Sa proximité avec la Gambie place la Casamance sur une corde raide. A quelques jours de la date fatidique du transfert du pouvoir dans ce pays frontalier, la région sud retient son souffle, perturbée qu’elle est par une probable intervention militaire pourtant évitable de l’autre côté de la frontière.
Yaya Jammeh évitera-t-il le chaos à son pays ? Seul l’homme fort de Kanilaï peut apporter une réponse exacte à cette question qui s’invite quotidiennement dans les débats. Au fur et à mesure que l’on s’approche de la date fatidique du 19 janvier 2017, prévue pour le transfert du pouvoir entre «Babili Mansa» et son bourreau, Adama Barrow, l’incertitude gagne les esprits des deux côtés de la frontière gambienne. En Casamance, c’est dans la crainte d’une intervention militaire en Gambie que les populations vivent chaque jour désormais. Une inquiétude fondée sur un certain nombre de facteurs qui lient ces deux entités géographiques. Surtout que depuis une vingtaine d’années, le président Yaya Jammeh ne cesse d’apporter son soutien à la rébellion casamançaise.

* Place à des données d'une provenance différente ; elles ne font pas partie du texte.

(** The nine one-shot award flags of a ledger row. *)
Definition one_shot_flags (r : DailyLogs.row) : list Z :=
  [ DailyLogs.steps_goal_xp_awarded r;
    DailyLogs.hydration_goal_xp_awarded r;
    DailyLogs.sleep_xp_start_awarded r;
    DailyLogs.sleep_xp_end_awarded r;
    DailyLogs.sleep_goal_xp_awarded r;
    DailyLogs.movement_xp_awarded r;
    DailyLogs.food_veg_xp_awarded r;
    DailyLogs.food_nojunk_xp_awarded r;
    DailyLogs.food_breakfast_xp_awarded r ].

(** A flag keeps its value or goes from 0 (not awarded) to 1 (awarded). *)
Definition flag_step (old new : Z) : Prop := new = old ∨ (old = 0 ∧ new = 1).

(** The stored effective steps are the larger of the two sources, an absent
    source counting as 0 (or nothing has been stored at all). *)
Definition steps_ok (r : DailyLogs.row) : Prop :=
  (DailyLogs.steps r = None ∧ DailyLogs.steps_manual r = None
   ∧ DailyLogs.steps_google_fit r = None)
  ∨ DailyLogs.steps r
    = Some (Z.max (default 0 (DailyLogs.steps_manual r))
                  (default 0 (DailyLogs.steps_google_fit r))).

(** How a handler may change today's row. *)
Definition row_progress (old new : DailyLogs.row) : Prop :=
  Forall2 flag_step (one_shot_flags old) (one_shot_flags new)
  ∧ DailyLogs.hydration_xp_glasses old ≤ DailyLogs.hydration_xp_glasses new
  ∧ (steps_ok old → steps_ok new)
  ∧ DailyLogs.created_at new = DailyLogs.created_at old.

(** The user row after [xpDelta] more XP. *)
Definition credited (xpDelta : Z) (u : Users.row) : Users.row :=
  if xpDelta >? 0 then
    Users.set_xp (Users.xp_total u + xpDelta)
                 (Xp.getLevelForXp (Users.xp_total u + xpDelta)) u
  else u.

(** Every user's stored level is the level of the stored XP total. *)
Definition level_cached (db : database) : Prop :=
  map_Forall (λ _ u, Users.level u = Xp.getLevelForXp (Users.xp_total u))
             (users db).

(** Every ledger row stores consistent step counts. *)
Definition ledger_steps_ok (db : database) : Prop :=
  map_Forall (λ _ row, steps_ok row) (daily_logs db).

(** The columns of a user row that the habit route has no business with. *)
Definition profile (u : Users.row) :=
  (Users.bmi_category u, Users.mascot_id u, Users.mascot_name u,
   Users.mascot_stage u, Users.current_streak u, Users.longest_streak u,
   Users.streak_shields u, Users.streak_last_evaluated_date u).

(** What a ledger row never loses: no flag is reset, the hydration mark and
    the day's XP do not go down. *)
Definition keeps_awards (old new : DailyLogs.row) : Prop :=
  Forall2 flag_step (one_shot_flags old) (one_shot_flags new)
  ∧ DailyLogs.hydration_xp_glasses old ≤ DailyLogs.hydration_xp_glasses new
  ∧ DailyLogs.xp_earned old ≤ DailyLogs.xp_earned new.

(** The answer to a food item the client has just set. *)
Definition set_checked (item : string) (checked : bool) (e : Views.food_entry)
    : Views.food_entry :=
  if bool_decide (Views.entry_id e = item)
  then Views.mk_food_entry (Views.entry_id e) (Views.entry_label e)
                           (Views.entry_xp e) checked
  else e.

(** The three streak counters of a user row. *)
Definition streak_counters (u : Users.row) : Streak.counters :=
  Streak.mk_counters (Users.current_streak u) (Users.longest_streak u)
                     (Users.streak_shields u).

(** The columns of a user row that the streak evaluation leaves alone. *)
Definition account (u : Users.row) :=
  (Users.bmi_category u, Users.mascot_id u, Users.mascot_name u,
   Users.mascot_stage u, Users.xp_total u, Users.level u).

(** The counters are in their ranges. *)
Definition counters_ok (c : Streak.counters) : Prop :=
  0 ≤ Streak.currentStreak c ≤ Streak.longestStreak c
  ∧ 0 ≤ Streak.shields c ≤ Streak.MAX_SHIELDS.

(** The stage number that goes with a level: 1 below level 5, 2 from level 5,
    3 from level 10. *)
Definition stage_of_level (level : Z) : Z :=
  if level >=? 10 then 3 else if level >=? 5 then 2 else 1.

(* ===================================================================== *)
(** ** Sample data *)
(* ===================================================================== *)

Module Sample.
Import Habits.

(** A new account: starter mascot, nothing earned, streak judged up to
    day 100. *)
Definition alice : Users.row :=
  Users.mk (Some "normal") (Some 2) (Some "Energetic Fox") (Some 1)
           0 1 0 0 0 (Some 100).

Definition db0 : database := mkdb {[ "alice" := alice ]} ∅ ∅ [].

(** Noon of a day, in milliseconds. *)
Definition noon (day : Z) : Z := day * 86400000 + 43200000.

Definition patch (day : Z) (req : request) : arrival :=
  mk_arrival "alice" req day (noon day) (noon day + 2).

(** A day whose raw awards add up to far more than the cap. *)
Definition busy_day : list arrival :=
  [ patch 101 (PatchHydration (JNum 30));
    patch 101 (PatchMovement (JBool true));
    patch 101 (PatchSteps (JNum 12000) None);
    patch 101 (PatchSleep (Some (23, 0)) (Some (7, 30)));
    patch 101 (PatchFood (Some "breakfast") (JBool true)) ].

(** Three days with 4, 1 and 5 of the 5 categories complete. *)
Definition three_days : list arrival :=
  [ patch 101 (PatchSteps (JNum 12000) None);
    patch 101 (PatchHydration (JNum 8));
    patch 101 (PatchSleep (Some (23, 0)) (Some (6, 30)));
    patch 101 (PatchMovement (JBool true));
    patch 102 (PatchMovement (JBool true));
    patch 103 (PatchSteps (JNum 10000) (Some "google_fit"));
    patch 103 (PatchHydration (JNum 9));
    patch 103 (PatchSleep (Some (22, 15)) (Some (6, 0)));
    patch 103 (PatchMovement (JNum 1));
    patch 103 (PatchFood (Some "vegetables") (JBool true)) ].

Definition db_three_days : database := serveAll db0 three_days.

End Sample.

(* ===================================================================== *)
(** ** The daily cap and the level table *)
(* ===================================================================== *)

(** The table is only ever evaluated by [vm_compute]. *)
Opaque Xp.LEVEL_THRESHOLDS.

Section XpFacts.
Import Xp.

Lemma capDailyXp_range (currentDayXp proposedDelta : Z) :
  0 ≤ capDailyXp (Some currentDayXp) proposedDelta
    ≤ Z.max 0 (DAILY_XP_CAP - currentDayXp).
Proof.
  unfold capDailyXp; simpl.
  destruct (Z.leb_spec proposedDelta 0); lia.
Qed.

Lemma capDailyXp_zero (currentDayXp : Z) :
  capDailyXp (Some currentDayXp) 0 = 0.
Proof. reflexivity. Qed.

(** Adding a capped delta to a total within the cap stays within the cap. *)
Lemma capDailyXp_keeps_cap (currentDayXp proposedDelta : Z) :
  currentDayXp ≤ DAILY_XP_CAP →
  currentDayXp + capDailyXp (Some currentDayXp) proposedDelta ≤ DAILY_XP_CAP.
Proof.
  intros Hle. pose proof (capDailyXp_range currentDayXp proposedDelta). lia.
Qed.

Lemma level_loop_lower (xp : Z) (rest : list Z) (i : Z) :
  i ≤ level_loop xp rest i i.
Proof.
  revert i; induction rest as [|t rest IH]; intros i; simpl; [lia|].
  destruct (xp >=? t); [|lia].
  specialize (IH (i + 1)). lia.
Qed.

Lemma level_loop_mono (xp xp' : Z) (rest : list Z) (i : Z) :
  xp ≤ xp' → level_loop xp rest i i ≤ level_loop xp' rest i i.
Proof.
  intros Hle. revert i; induction rest as [|t rest IH]; intros i; simpl; [lia|].
  destruct (Z.geb_spec xp t) as [Hge|Hlt].
  - destruct (Z.geb_spec xp' t); [apply IH | lia].
  - destruct (xp' >=? t); [|lia].
    pose proof (level_loop_lower xp' rest (i + 1)). lia.
Qed.

(** On an ascending list the loop stops exactly after the entries that are
    at most [xp]. *)
Lemma level_loop_sorted (xp : Z) (rest : list Z) (i : Z) :
  StronglySorted Z.le rest →
  let r := level_loop xp rest i i in
  r ≤ i + Z.of_nat (length rest)
  ∧ ∀ (j : nat) (t : Z), rest !! j = Some t → (t ≤ xp ↔ Z.of_nat j < r - i).
Proof.
  intros Hs. revert i; induction Hs as [|t rest Hs IH Hall]; intros i; simpl.
  - split; [lia|]. intros j t Hj. by rewrite lookup_nil in Hj.
  - destruct (Z.geb_spec xp t) as [Hge|Hlt].
    + destruct (IH (i + 1)) as [Hlen Hchar].
      pose proof (level_loop_lower xp rest (i + 1)).
      split; [lia|]. intros [|j] u Hj; simpl in Hj.
      * injection Hj as <-. lia.
      * rewrite (Hchar j u Hj). lia.
    + split; [lia|]. intros [|j] u Hj; simpl in Hj.
      * injection Hj as <-. lia.
      * assert (t ≤ u).
        { rewrite Forall_forall in Hall. apply Hall.
          by eapply list_elem_of_lookup_2. }
        lia.
Qed.

Lemma thresholds_sorted : StronglySorted Z.le (drop 1 LEVEL_THRESHOLDS).
Proof. apply (bool_decide_unpack _). by vm_compute. Qed.

End XpFacts.

(** C3. [capDailyXp(currentDayXp, proposedDelta)] is 0 whenever
    [proposedDelta ≤ 0], and otherwise
    [min(proposedDelta, max(0, 150 − currentDayXp))]; in particular
    [capDailyXp(145, 10) = 5], [capDailyXp(150, 10) = 0],
    [capDailyXp(100, −5) = 0]; and the result always lies within
    [[0, max(0, 150 − currentDayXp)]]. *)
Theorem capDailyXp_spec (currentDayXp proposedDelta : Z) :
  (proposedDelta ≤ 0 → Xp.capDailyXp (Some currentDayXp) proposedDelta = 0)
  ∧ (0 < proposedDelta →
     Xp.capDailyXp (Some currentDayXp) proposedDelta
     = Z.min proposedDelta (Z.max 0 (150 - currentDayXp)))
  ∧ 0 ≤ Xp.capDailyXp (Some currentDayXp) proposedDelta
      ≤ Z.max 0 (150 - currentDayXp)
  ∧ Xp.capDailyXp (Some 145) 10 = 5
  ∧ Xp.capDailyXp (Some 150) 10 = 0
  ∧ Xp.capDailyXp (Some 100) (-5) = 0.
Proof.
  split_and!; try reflexivity.
  - intros Hle. unfold Xp.capDailyXp.
    by destruct (Z.leb_spec proposedDelta 0); [|lia].
  - intros Hpos. unfold Xp.capDailyXp, Xp.DAILY_XP_CAP; simpl.
    by destruct (Z.leb_spec proposedDelta 0); [lia|].
  - apply capDailyXp_range.
  - apply capDailyXp_range.
Qed.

Les relations douteuses entre le futur ex président et le chef de la branche armée du mouvement des forces démocratiques de la Casamance (Mfdc), Salif Sadio avaient fini de renforcer la conviction de l’opinion, des observateurs en particulier sur le soutien dont bénéficiait la rébellion de l’autre côté de la frontière. L’illustration la plus parfaite de cette bienveillance gambienne envers le maquis est l’hospitalité accordée au chef de guerre en Gambie. Malgré les moyens déployés par l’armée Sénégalaise et le professionnalisme des services de renseignements, le chef d’état-major général du maquis du Mfdc a toujours réussi à se faufiler entre les mailles du filet. Couvé, protégé, béni et même armé par le régime gambien, Salif Sadio se la coule douce le long de la frontière entre les deux pays avec comme zone de repli, le territoire gambien où il reçoit une certaine hospitalité. Par cette action, «Babili Mansa» maintient une certaine pression sur son voisin Sénégalais. Il devient dès lors indispensable dans le processus de paix en Casamance.

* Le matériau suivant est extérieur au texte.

(** * OpenRAM characterizer: the delay and power engine

    A shallow embedding of [compiler/characterizer/delay.py] (class [delay]).

    Conventions of the embedding.
    - Python floats are exact rationals ([Q]).  What the code computes is
      stated by the operations it performs, in the order it performs them,
      so that the statement does not depend on how an operation rounds; the
      linearity of the leakage correction is that of the real-valued
      formula.  The time keeping of the sequencer, where rounding shows, is
      also given over any number type and run in binary64
      ([accumulated_times], [float_cycle_times]).  Python ints are [Z], list
      lengths and loop counters are [nat].
    - The object [self] is the record [delay]; a method is a function in the
      state-and-error monad [M] over it.
    - [debug.error] with a non-zero return value and a failed [debug.check]
      abort the run; an uncaught Python exception does the same.  All of them
      are the outcome [Fatal].
    - The stimulus file [self.sf] is the list of the directives written to it,
      each recording the arguments of the call that wrote it.  The external
      circuit simulator is a function [spice] of the stimulus it is run on. *)

From Stdlib Require Import Floats.
From Stdlib Require Import Ascii String QArith Qabs Qminmax ZArith Lia Lqa.
From stdpp Require Import gmap strings list fin_maps pretty.

(** ** Outcomes *)

Inductive result (A : Type) : Type :=
| OK (a : A)
| Fatal (msg : string).
Arguments OK {A} a.
Arguments Fatal {A} msg.

Definition is_ok {A} (r : result A) : bool :=
  match r with OK _ => true | Fatal _ => false end.

(** ** Data model *)

(** A corner: [(process, vdd_voltage, temperature)]. *)
Record corner_t : Type := Corner {
  process : string;
  vdd_voltage : Q;
  temperature : Q
}.

(** A Python value used as [probe_data]: an int, or anything else (kept by
    its [str()] rendering). *)
Inductive pyval : Type :=
| PyInt (z : Z)
| PyOther (repr : string).

(** An argument of [str.format]. *)
Inductive farg : Type :=
| AInt (z : Z)
| ANum (q : Q)
| AStr (s : string).

(** A formatted string: the template as the source spells it, and the
    arguments of [.format]. *)
Record fstr : Type := Fmt { template : string; fargs : list farg }.

(** What one call writes to the stimulus file.  [Text] and [Line] are direct
    [sf.write] calls, the others are the methods of the [stimuli] helper
    with their arguments. *)
Inductive directive : Type :=
| Text (s : string)
| Line (f : fstr)
| CommentLine (c : fstr)
| Include (file : string)
| Supply
| InstSram (abits dbits : nat) (sram_name : string)
| Pwl (sig_name : string) (clk_times : list Q) (values : list Z)
      (period slew setup : Q)
| Pulse (sig_name : string) (v1 v2 offset period t_rise t_fall : Q)
| Constant (sig_name : string) (v_val : Q)
| MeasDelay (meas_name trig_name targ_name : string) (trig_val targ_val : Q)
            (trig_dir targ_dir : string) (trig_td targ_td : Q)
| MeasPower (meas_name : string) (t_initial t_final : Q)
| Control (end_time : Q).

(** A stimulus as the simulator sees it: the corner the [stimuli] object was
    built with, and the file. *)
Record stimulus : Type := Stimulus {
  stim_corner : corner_t;
  stim_lines : list directive
}.

(** A value returned by [parse_spice_list]: a float, or the failure marker
    (the string ["Failed"]). *)
Inductive meas : Type :=
| Num (q : Q)
| Failed.

(** The cycle lists that [create_test_cycles] rebuilds. *)
Record cycles : Type := Cycles {
  t_current : Q;
  cycle_comments : list fstr;
  cycle_times : list Q;
  web_values : list Z;
  oeb_values : list Z;
  csb_values : list Z;
  data_values : list (list Z);
  addr_values : list (list Z)
}.

(** The remembered cycle indices. *)
Record marks_t : Type := Marks {
  write0_cycle : Z;
  read0_cycle : Z;
  idle_cycle : Z;
  write1_cycle : Z;
  read1_cycle : Z
}.

(** The object [self].  [sims] is the history of the stimuli the simulator
    was run on, newest first; its head is what the result file ["timing"]
    holds. *)
Record delay : Type := Delay {
  name : string;
  word_size : nat;
  addr_size : nat;
  sp_file : string;
  corner : corner_t;
  period : Q;
  load : Q;
  slew : Q;
  probe_address : string;
  probe_data : pyval;
  trim_sp_file : string;
  sim_sp_file : string;
  cyc : cycles;
  marks : marks_t;
  sf : list directive;
  stim : corner_t;
  sims : list stimulus
}.

Definition set_period (v : Q) (s : delay) : delay :=
  Delay (name s) (word_size s) (addr_size s) (sp_file s) (corner s) v (load s) (slew s) (probe_address s) (probe_data s) (trim_sp_file s) (sim_sp_file s) (cyc s) (marks s) (sf s) (stim s) (sims s).
Definition set_load (v : Q) (s : delay) : delay :=
  Delay (name s) (word_size s) (addr_size s) (sp_file s) (corner s) (period s) v (slew s) (probe_address s) (probe_data s) (trim_sp_file s) (sim_sp_file s) (cyc s) (marks s) (sf s) (stim s) (sims s).
Definition set_slew (v : Q) (s : delay) : delay :=
  Delay (name s) (word_size s) (addr_size s) (sp_file s) (corner s) (period s) (load s) v (probe_address s) (probe_data s) (trim_sp_file s) (sim_sp_file s) (cyc s) (marks s) (sf s) (stim s) (sims s).
Definition set_probe_fields (a : string) (d : pyval) (s : delay) : delay :=
  Delay (name s) (word_size s) (addr_size s) (sp_file s) (corner s) (period s) (load s) (slew s) a d (trim_sp_file s) (sim_sp_file s) (cyc s) (marks s) (sf s) (stim s) (sims s).
Definition set_trim_sp_file (f : string) (s : delay) : delay :=
  Delay (name s) (word_size s) (addr_size s) (sp_file s) (corner s) (period s) (load s) (slew s) (probe_address s) (probe_data s) f (sim_sp_file s) (cyc s) (marks s) (sf s) (stim s) (sims s).
Definition set_sim_sp_file (f : string) (s : delay) : delay :=
  Delay (name s) (word_size s) (addr_size s) (sp_file s) (corner s) (period s) (load s) (slew s) (probe_address s) (probe_data s) (trim_sp_file s) f (cyc s) (marks s) (sf s) (stim s) (sims s).
Definition set_cyc (c : cycles) (s : delay) : delay :=
  Delay (name s) (word_size s) (addr_size s) (sp_file s) (corner s) (period s) (load s) (slew s) (probe_address s) (probe_data s) (trim_sp_file s) (sim_sp_file s) c (marks s) (sf s) (stim s) (sims s).
Definition set_marks (m : marks_t) (s : delay) : delay :=
  Delay (name s) (word_size s) (addr_size s) (sp_file s) (corner s) (period s) (load s) (slew s) (probe_address s) (probe_data s) (trim_sp_file s) (sim_sp_file s) (cyc s) m (sf s) (stim s) (sims s).
Definition set_sf (f : list directive) (s : delay) : delay :=
  Delay (name s) (word_size s) (addr_size s) (sp_file s) (corner s) (period s) (load s) (slew s) (probe_address s) (probe_data s) (trim_sp_file s) (sim_sp_file s) (cyc s) (marks s) f (stim s) (sims s).
Definition set_stim (c : corner_t) (s : delay) : delay :=
  Delay (name s) (word_size s) (addr_size s) (sp_file s) (corner s) (period s) (load s) (slew s) (probe_address s) (probe_data s) (trim_sp_file s) (sim_sp_file s) (cyc s) (marks s) (sf s) c (sims s).
Definition set_sims (l : list stimulus) (s : delay) : delay :=
  Delay (name s) (word_size s) (addr_size s) (sp_file s) (corner s) (period s) (load s) (slew s) (probe_address s) (probe_data s) (trim_sp_file s) (sim_sp_file s) (cyc s) (marks s) (sf s) (stim s) l.

Definition set_data_values (v : list (list Z)) (c : cycles) : cycles :=
  Cycles (t_current c) (cycle_comments c) (cycle_times c) (web_values c) (oeb_values c) (csb_values c) v (addr_values c).
Definition set_addr_values (v : list (list Z)) (c : cycles) : cycles :=
  Cycles (t_current c) (cycle_comments c) (cycle_times c) (web_values c) (oeb_values c) (csb_values c) (data_values c) v.

Definition set_write0_cycle (i : Z) (m : marks_t) : marks_t :=
  Marks i (read0_cycle m) (idle_cycle m) (write1_cycle m) (read1_cycle m).
Definition set_read0_cycle (i : Z) (m : marks_t) : marks_t :=
  Marks (write0_cycle m) i (idle_cycle m) (write1_cycle m) (read1_cycle m).
Definition set_idle_cycle (i : Z) (m : marks_t) : marks_t :=
  Marks (write0_cycle m) (read0_cycle m) i (write1_cycle m) (read1_cycle m).
Definition set_write1_cycle (i : Z) (m : marks_t) : marks_t :=
  Marks (write0_cycle m) (read0_cycle m) (idle_cycle m) i (read1_cycle m).
Definition set_read1_cycle (i : Z) (m : marks_t) : marks_t :=
  Marks (write0_cycle m) (read0_cycle m) (idle_cycle m) (write1_cycle m) i.

(** ** The monad of methods *)

Definition M (A : Type) : Type := delay -> result (A * delay).

Definition ret {A} (a : A) : M A := fun s => OK (a, s).

Definition bind {A B} (m : M A) (k : A -> M B) : M B :=
  fun s => match m s with
           | OK (a, s') => k a s'
           | Fatal e => Fatal e
           end.

Notation "x <- m ;; k" := (bind m (fun x => k))
  (at level 100, m at next level, right associativity).
Notation "m ;; k" := (bind m (fun _ => k))
  (at level 100, right associativity).

Definition get : M delay := fun s => OK (s, s).
Definition modify (f : delay -> delay) : M unit := fun s => OK (tt, f s).

(** [debug.error(msg, n)] with [n <> 0]. *)
Definition error {A} (msg : string) : M A := fun _ => Fatal msg.

(** [debug.check(cond, msg)]. *)
Definition check (cond : bool) (msg : string) : M unit :=
  if cond then ret tt else error msg.

(** A pure computation that may raise. *)
Definition lift {A} (r : result A) : M A :=
  fun s => match r with OK a => OK (a, s) | Fatal e => Fatal e end.

(** [self.sf.write] and the writing methods of [self.stim]. *)
Definition emit (d : directive) : M unit :=
  modify (fun s => set_sf (sf s ++ [d]) s).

Avec son possible départ du pouvoir, Cheikh professeur, El Hadj docteur Yaya Abdou Aziz James Junkun Babili Mansa Jammeh se retrouve désormais dans la même situation que son protégé, Salif Sadio. Aujourd’hui, les deux hommes ont le même combat : conserver leur pouvoir. En perdant le soutien de son protecteur de président, le chef du maquis se retrouvera entre le marteau des nouvelles autorités de la Gambie et l’enclume de l’armée Sénégalaise, très présente dans la zone. Pendant ce temps, «Babili Mansa» devra lutter pour échapper à la justice de son pays, mais pas que. Les deux «frères Siamois» se retrouvent dès lors dans une situation inconfortable, traqués par leurs ennemis, abandonnés par des proches et surveillés par la communauté internationale. Ce destin commun, selon certains observateurs, peut pousser Yaya et Salif à développer un instinct de survie qui peut déboucher sur un chaos.
Cette éventualité fragilise le sommeil des populations du sud, partagées entre l’espoir d’une issue politique à la crise gambienne et l’option militaire qui ressuscite de mauvais souvenirs. «Yaya Jammeh peut armer Salif Sadio et provoquer un nouvel embrasement en Casamance». Cette réflexion a d’ailleurs fini de s’imposer dans les débats dans la capitale du sud.
Et pourtant, ce scénario peut ne pas tenter les combattants du Mfdc. Certes, les hommes de Salif Sadio peuvent avoir le sentiment d’avoir une dette envers l’homme fort de Kanilaï, mais, risquer leur vie en défendant un président qui appartient désormais au passé peut sembler suicidaire pour eux. «On voit mal Salif Sadio s’engager dans une nouvelle aventure en sachant que sous peu, il perdra son protecteur», argumente un observateur de la crise casamançaise.
Pour le moment en tout cas, personne ne peut prédire l‘avenir. L’heure est aux spéculations avec cependant l’espoir que Yaya Jammeh entendra raison en se débarrassant de son penchant guerrier qui risque de le perdre.